Jack Jones lip-syncs the song in Airplane II (1982), appearing in a cameo as a lounge singer as Ted escapes from the hospital.

In the film Summer Rental (1985), Rip Torn's character Scully sings the song, describing it is as "an old sea ditty me mother taught me".

In the film Demolition Man (1993), the song was played by Sandra Bullock as a romantic background music in her apartment before the "virtual sex" between her and Sylvester Stallone.

On the "Singing the Blues" episode of Living Single (1995), a singer performs the song during amateur night at a restaurant the friends are visiting. While most of the group aren't too impressed with the singer, a jubilant Synclaire chimes in and performs along with him.

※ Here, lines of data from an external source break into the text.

(** *** The recall pass *)

Lemma get_recall_known φ n id :
  stable φ →
  hoare (safe φ n) (Scheduler.get_recall_task id : sched _)
    (λ t, safe (λ st, φ st ∧ task_ok st t) n) (safe φ n).
Proof using.
  intros Hst. eapply hoare_weaken; [by apply read_keeps|done| |done]. intros t s.
  apply safe_infer. intros st Hc [Hφ [e Hf]]. split; [done|]. simpl in Hf.
  unfold MetadataService.get_recall_task, ok_or in Hf. destruct (recall_tasks st !! id) as [t'|] eqn:Hk; [|done].
  injection Hf as <-. by apply (c_tasks _ Hc) in Hk.
Qed.

(** A task with the archive and the checksum of a known one *)
Lemma update_recall_keeps φ n t t' :
  stable φ → RecallTask.archive_id t' = RecallTask.archive_id t →
  RecallTask.checksum t' = RecallTask.checksum t → (∀ st, φ st → task_ok st t) →
  keeps φ n (on_world (md_update_recall_task t') : sched _).
Proof using.
  intros Hst Ha Hs Hok. apply command_keeps; [done|]. intros st _ Hφ.
  simpl. unfold task_ok. rewrite Ha, Hs. by apply Hok.
Qed.

Lemma claim_recall_known φ n task :
  stable φ → (∀ st, φ st → task_ok st task) →
  hoare (safe φ n) (claim_recall_task clock task : sched _)
    (λ r s, safe (λ st, φ st ∧ (r.1 = true → task_ok st r.2)) n s) (safe φ n).
Proof using.
  intros Hst Hok. unfold claim_recall_task.
  apply (hoare_bind _ _ (λ _, safe φ n)).
  { apply kept_ignoring, command_keeps; [done|]. intros st _ Hφ. by apply Hok. }
  intros _. eapply hoare_bind; [by apply get_recall_known|]. intros current.
  set (ψ := λ st, φ st ∧ task_ok st current).
  assert (Hψ : stable ψ) by (unfold ψ; stable).
  assert (Hsub : ∀ A (m : sched A), keeps ψ n m →
    hoare (safe ψ n) m (λ _, safe ψ n) (safe φ n)).
  { intros A m Hm. eapply hoare_weaken; [exact Hm|done|done|].
    intros s. by apply safe_weaken; intros st []. }
  assert (Hfalse : ∀ t, hoare (safe ψ n) (mret (false, t) : sched (bool * RecallTask.t))
    (λ r s, safe (λ st, φ st ∧ (r.1 = true → task_ok st r.2)) n s) (safe φ n)).
  { intros t. apply hoare_ret. intros s. apply safe_weaken. by intros st []. }
  apply (hoare_bind _ _ (λ _, safe ψ n)); [apply Hsub, kept_lift|].
  intros status. destruct status; try by apply Hfalse.
  all: apply (hoare_bind _ _ (λ _, safe ψ n)); [apply Hsub, kept_now|intros now].
  all: apply (hoare_bind _ _ (λ _, safe ψ n)).
  1,3: apply Hsub, kept_ignoring, (update_recall_keeps _ _ current); [done..|by intros st []].
  all: intros updated; destruct updated; simpl; [|by apply Hfalse].
  all: apply (hoare_bind _ _ (λ _, safe ψ n)); [by apply Hsub, kept_command|intros _].
  all: apply hoare_ret; intros s; apply safe_weaken; by intros st [].
Qed.
(** C2: Whatever requests clients made of any number of schedulers over one
    store, whatever passes their agents ran, in whatever order the calls of all
    of them were served, and whatever the tape worker did, bytes that a
    download returns have the length, the SHA-256 checksum and the entity tag
    recorded for the object, and these are the ones of a body that a client
    uploaded under the key. *)
Theorem restored_reads_are_intact (reader : Task) (tasks : list Task) (origin : system)
    (events : list (nat * call)) (s : scheduler) (bucket key : string)
    (object : ObjectMetadata.t) (data : list Z) :
  empty_store (sum_list (room_of <$> reader :: tasks)) origin →
  Forall (start_over origin) (reader :: tasks) →
  finish_with_download bucket key reader = (s, Ok (object, data)) →
  interleaves origin (made (world s) :: (record_made <$> tasks)) events →
  intact (uploads := requested (reader :: tasks)) bucket key object data.
Proof.
  intros Hs [Hr Hb]%Forall_cons Hget Hevents.
  pose proof (requested_stores (reader :: tasks)) as [Hup Hups]%Forall_cons.
  eapply (known_among (uploads := requested (reader :: tasks)) envs h cache_clock svc panicked origin _
    (room_of reader) (λ _, intact bucket key object data));
    [exact Hups|exact Hs|exact Hb| |exact Hevents].
  eapply download_safe; [|exact Hget]. apply finish_safe; [done|exact Hs|done|].
  apply Nat.le_add_r.
Qed.

(** C5: Any number of schedulers, each with a configuration, a history of
    requests and turns of its agents and a clock of its own, over one store,
    their calls served in any order. Every call that any of them makes is, in
    the state it finds, one of [service_call]: what it stages, and what it
    records as an object, is a body that a client asked to store under that key,
    with its size and SHA-256 digest; what it puts into the cache as restored
    has the checksum of the key's bundle. After every call each object records
    such an upload, an archived one lies in the bundle of its key, which has
    its checksum, and each recall has the checksum of its bundle. Together they
    add no more objects to the cache than their histories allow. *)
Theorem schedulers_interleave (tasks : list Task) (origin : system)
    (events : list (nat * call)) :
  empty_store (sum_list (room_of <$> tasks)) origin → Forall (start_over origin) tasks →
  interleaves origin (record_made <$> tasks) events →
  Forall (λ e,
    fair (uploads := requested tasks) envs h cache_clock svc panicked e.2 ∧
    consistent (uploads := requested tasks) (metadata_in (after e.2))) events ∧
  (additions events.*2 ≤ sum_list (room_of <$> tasks))%nat.
Proof.
  intros Hs Hb Hevents. pose proof (tasks_reliable (uploads := requested tasks) envs h cache_clock svc panicked
    _ _ tasks (requested_stores tasks) Hs Hb (rooms_fit tasks)) as Hrel.
  pose proof (reliable_together _ _ _ _ _ _ _ _ _ Hevents Hrel events ltac:(done)) as [Hfair _].
  pose proof (additions_together _ _ _ _ _ _ _ _ _ Hevents Hrel) as Hadd. split; [|done].
  set (total := sum_list (room_of <$> tasks)) in *.
  pose proof (honest_consistent (uploads := requested tasks) envs h cache_clock svc panicked
    origin (total - additions events.*2) events.*2) as Hc.
  rewrite Nat.add_sub_assoc, Nat.add_comm, Nat.add_sub in Hc by done.
  specialize (Hc (empty_sound h _ _ Hs) (served_in_turn _ _ _ Hevents) Hfair).
  rewrite Forall_fmap in Hfair, Hc. apply Forall_and. by split.
Qed.

(** C13: Whatever any number of schedulers over one store do, and in whatever
    order their calls are served, at most one claim of each archive task and of
    each recall is accepted: no two calls have the effect of an accepted update
    that puts the same task in progress. *)
Theorem claims_decided_once (tasks : list Task) (origin : system)
    (events : list (nat * call)) (id : string) (p q : nat) e1 e2 :
  empty_store (sum_list (room_of <$> tasks)) origin → Forall (start_over origin) tasks →
  interleaves origin (record_made <$> tasks) events →
  events !! p = Some e1 → events !! q = Some e2 →
  (claims_archive_task id e1.2 ∧ claims_archive_task id e2.2) ∨
  (claims_recall_task id e1.2 ∧ claims_recall_task id e2.2) → p = q.
Proof.
  intros Hs Hb Hevents Hp Hq. pose proof (tasks_reliable (uploads := requested tasks) envs h cache_clock
    svc panicked _ _ tasks (requested_stores tasks) Hs Hb (rooms_fit tasks)) as Hrel.
  pose proof (reliable_together _ _ _ _ _ _ _ _ _ Hevents Hrel events ltac:(done)) as [Hfair _].
  pose proof (served_in_turn _ _ _ Hevents) as Hc.
  assert (Hl : ∀ i e, events !! i = Some e → events.*2 !! i = Some e.2)
    by (intros i e Hi; by rewrite list_lookup_fmap, Hi).
  intros [[Hd1%archive_claim_decides Hd2%archive_claim_decides]
         |[Hd1%recall_claim_decides Hd2%recall_claim_decides]];
    (eapply decided_once; [| |exact Hc|exact Hfair|by apply Hl|by apply Hl|exact Hd1|exact Hd2]).
  all: intros; first [by eapply archive_claimed_not|by eapply archive_claimed_step
    |by eapply recall_claimed_not|by eapply recall_claimed_step].
Qed.
End theorems.
(** *** The download *)

(** The time the cache reads next is before every time a copy can expire at. *)
Definition unexpired (days : Z) (c : CacheState B) : Prop :=
  ∀ n, (cache_clock (ticks c) < (clock n).(Timestamp.seconds) + 86400 * Z.max days 1)%Z.
Lemma download_ends days :
  ends (λ s, recalled days s ∧ unexpired days (sys_cache (world s)))
    (get_object true bucket key : sched _) (λ r s, r.2 = data ∧ upload_of r.1).
Proof using All.
  intros s [(o & task & bundle & recall & expire_at & (Ho & Hcold & _ & Hrestore) & [n Hexp] & Hs) Hclock].
  revert s Hs Hclock.
  cut (ends (standing ∅ ∅ (knows o (Some task) (Some bundle) (Some recall))
      (λ c, has_copy expire_at c ∧ unexpired days c) (λ _, True))
    (get_object true bucket key : sched _) (λ r s, r.2 = data ∧ upload_of r.1)).
  { intros Hends s Hs Hclock. apply Hends. by destruct Hs. }
  unfold get_object. eapply ends_bind_eq; [apply head_ends|].
  apply (hoare_bind _ _ (λ d _, d = data)); [|intros d; apply hoare_ret; by intros s ->].
  unfold read_restored_object, cache_client. destruct Ho as [Hb Hk Hv Hsz Hc Hu].
  apply ends_bind_reject; [by rewrite Hcold|]. apply ends_bind_reject; [by rewrite Hrestore|].
  apply ends_bind_reject; [done|]. rewrite Hb, Hk, Hv.
  change (CacheKey.new bucket key None) with cache_key.
  apply (hoare_bind _ _ (λ r _, ∃ x, (r = Ok (sent (get_messages x data)) ∧
    x.(CacheXattrs.size) = len) ∧ True)).
  { intros s [_ _ _ _ [(Hwf & Hh & f & Hf & Hbytes & Hfsz & Hfexp) Hclock] _].
    destruct (get_works h cache_clock cache_key f data (sys_cache (world s)) Hwf Hh Hf Hbytes) as [c' Hget].
    { unfold is_expired_at. rewrite Hfexp, Hexp. apply andb_false_iff. right.
      apply Z.leb_gt, Hclock. }
    unfold attempt, on_world. simpl. unfold on_cache. unfold_action. rewrite Hget. by exists (File.attrs f). }
  intros r. apply hoare_exists. intros x. apply hoare_pure_l. intros [-> Hx].
  eapply ends_bind_lift; [done|]. eapply ends_bind_lift; [apply collect_sent|].
  eapply ends_bind_lift; [done|]. cbv zeta. cbn [CachedObjectMeta.size]. rewrite Hx, Hsz.
  do 2 (apply ends_bind_reject; [by rewrite bool_decide_eq_true_2|]). by apply hoare_ret.
Qed.
End upload.

(** *** The whole life *)

Section life.
Context (bucket key : string) (data : list Z) (content_type : option string).
Abbreviation len := (Z.of_nat (length data)).

(** The bucket exists, nothing is known of the key, and no recall waits. *)
Record fresh (st : MetadataState) : Prop := {
  f_bucket : is_Some (buckets st !! bucket);
  f_object : ∀ v, objects st !! ObjectKey.new bucket key v = None;
  f_task : archive_tasks st !! bundle_id bucket key = None;
  f_bundle : archive_bundles st !! bundle_id bucket key = None;
  f_recall : recall_tasks st !! recall_id bucket key = None;
  f_others : ∀ id t, recall_tasks st !! id = Some t →
    is_pending_restore_status t.(RecallTask.status) = false;
}.
(** Nothing waits in the cache, which has identifiers left. *)
Definition vacant (c : CacheState B) : Prop :=
  cache_wf h (index c) (backend c) ∧ writable 2 (backend c) ∧ cached Staging c = ∅.
Definition staged_only (c : CacheState B) : Prop :=
  ∃ t, cache_wf h (index c) (backend c) ∧ writable 1 (backend c) ∧
    cached Staging c = {[cache_key bucket key := upload_file bucket key data content_type t]}.
Definition recorded (o : ObjectMetadata.t) : Prop :=
  upload_of bucket key data o ∧
  o.(ObjectMetadata.storage_class) = StorageClass.as_i32 StorageClass.ColdPending ∧
  o.(ObjectMetadata.restore_status) = None.

Lemma put_object_yields now :
  yields fresh (PutObject (new_object bucket key data content_type now))
    (λ st, ∃ o, recorded o ∧ knows bucket key o None None None st).
Proof using.
  intros e st [Hb Ho Ht Hbu Hr Hn]. simpl. unfold_branches.
  rewrite (proj2 (contains_key_true _ _) Hb). simpl. eexists. split; [done|].
  exists (ObjectMetadata.set_updated_at (Some (StateMachine.now_timestamp e))
    (new_object bucket key data content_type now)). split; [by split; [split|]|].
  assert (Hst : ∀ st', objects (refresh_bucket_stats e bucket st') = objects st' ∧
    archive_tasks (refresh_bucket_stats e bucket st') = archive_tasks st' ∧
    archive_bundles (refresh_bucket_stats e bucket st') = archive_bundles st' ∧
    recall_tasks (refresh_bucket_stats e bucket st') = recall_tasks st').
  { intros st'. unfold refresh_bucket_stats. case_match; [|done]. by destruct (foldl _ _ _). }
  match goal with |- context [refresh_bucket_stats e bucket ?x] =>
    destruct (Hst x) as (Hobj & Hta & Hbun & Hrec) end.
  split; rewrite ?Hta, ?Hbun, ?Hrec; [|done..|by eauto].
  intros v o'. rewrite Hobj. simpl. rewrite lookup_insert. case_decide as Hv.
  - injection Hv as <-. split; [by intros [= <-]|by intros [_ ->]].
  - rewrite Ho. split; [done|]. by intros [-> _].
Qed.

Lemma put_staging_stages :
  hoare vacant (put_staging h cache_clock svc
      [Ok (Some (Meta (upload_meta bucket key data content_type))); Ok (Some (Data data))])
    (λ _, staged_only) (λ _, True).
Proof using.
  intros c (Hwf & Hw & Hc).
  pose proof (put_staging_files h cache_clock svc no_files (λ c _ _, c = Restored) 1
    [Ok (Some (Meta (upload_meta bucket key data content_type))); Ok (Some (Data data))]
    evictable_none c) as Hput.
  destruct (put_staging _ _ _ _ _) as [c' [id|e]]; [|done].
  destruct Hput as (m & data' & t & Hm & _ & Hi).
  { split_and!; [done..|by intros ??? []|]. intros [] k f Hf; [by rewrite Hc, lookup_empty in Hf|done]. }
  simpl in Hm. injection Hm as <- <-. exists t. pose proof Hi as (Hwf' & Hw' & _).
  split; [done|]. split; [done|]. apply (cached_eq h _ _ _ _ _ _ Hi).
  - intros k f [<- <-]%lookup_singleton_Some. unfold filing. by rewrite decide_True.
  - intros k f. unfold filing. case_decide as Hk; [|done]. destruct Hk as [_ ->]. intros ->.
    apply lookup_singleton_eq.
Qed.

Lemma upload_recorded T :
  hoare (standing ∅ ∅ fresh vacant T) (put_object clock true bucket key data content_type : sched _)
    (λ _ s, ∃ o, recorded o ∧ standing ∅ ∅ (knows bucket key o None None None) staged_only T s)
    (λ _, True).
Proof using.
  unfold put_object, put_staging_object, cache_client.
  apply (hoare_bind _ _ (λ _, standing ∅ ∅ fresh staged_only T)).
  { apply hoare_bind_reject; [done|]. intros _ s [HA HR Hm HM HC HT]. unfold on_world. simpl.
    unfold on_cache. pose proof (put_staging_stages _ HC) as Hput.
    destruct (put_staging _ _ _ _ _) as [c' [id|e]]; done. }
  intros ?. apply ends_any.
  eapply hoare_bind; [apply now_ends|]. intros now.
  eapply hoare_bind; [apply ends_attempt, write_ends, (put_object_yields now)|]. intros r.
  apply hoare_exists. intros []. apply hoare_pure_l. intros ->. apply ends_ex. intros o.
  apply hoare_ret. intros s [HA HR Hm [Ho HM] HC HT]. by exists o.
Qed.

End life.
End system.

In the season 6 South Park episode “Red Hot Catholic Love” (2002), there is a parody of the Love Boat theme song, called “The Catholic Boat”. It also parodies the opening showed in the Love Boat TV show.

The season 2 Phineas and Ferb episode titled, "That Sinking Feeling" (2009) includes a parody of the song titled "Boat of Romance" sung by Love Boat singer Jack Jones with The Love Boat intro sequence being parodied.

The season 35 The Simpsons episode titled, "Murder, She Boat" (2023) includes a parody of the song titled "Nerd Boat" with The Love Boat intro sequence being parodied.

The cruise ship Regal Princess of Princess Cruises played the song in the horn. A later commercial from the cruise line features Ted Lasso actress Hannah Waddingham performing the song on its new Sun Princess.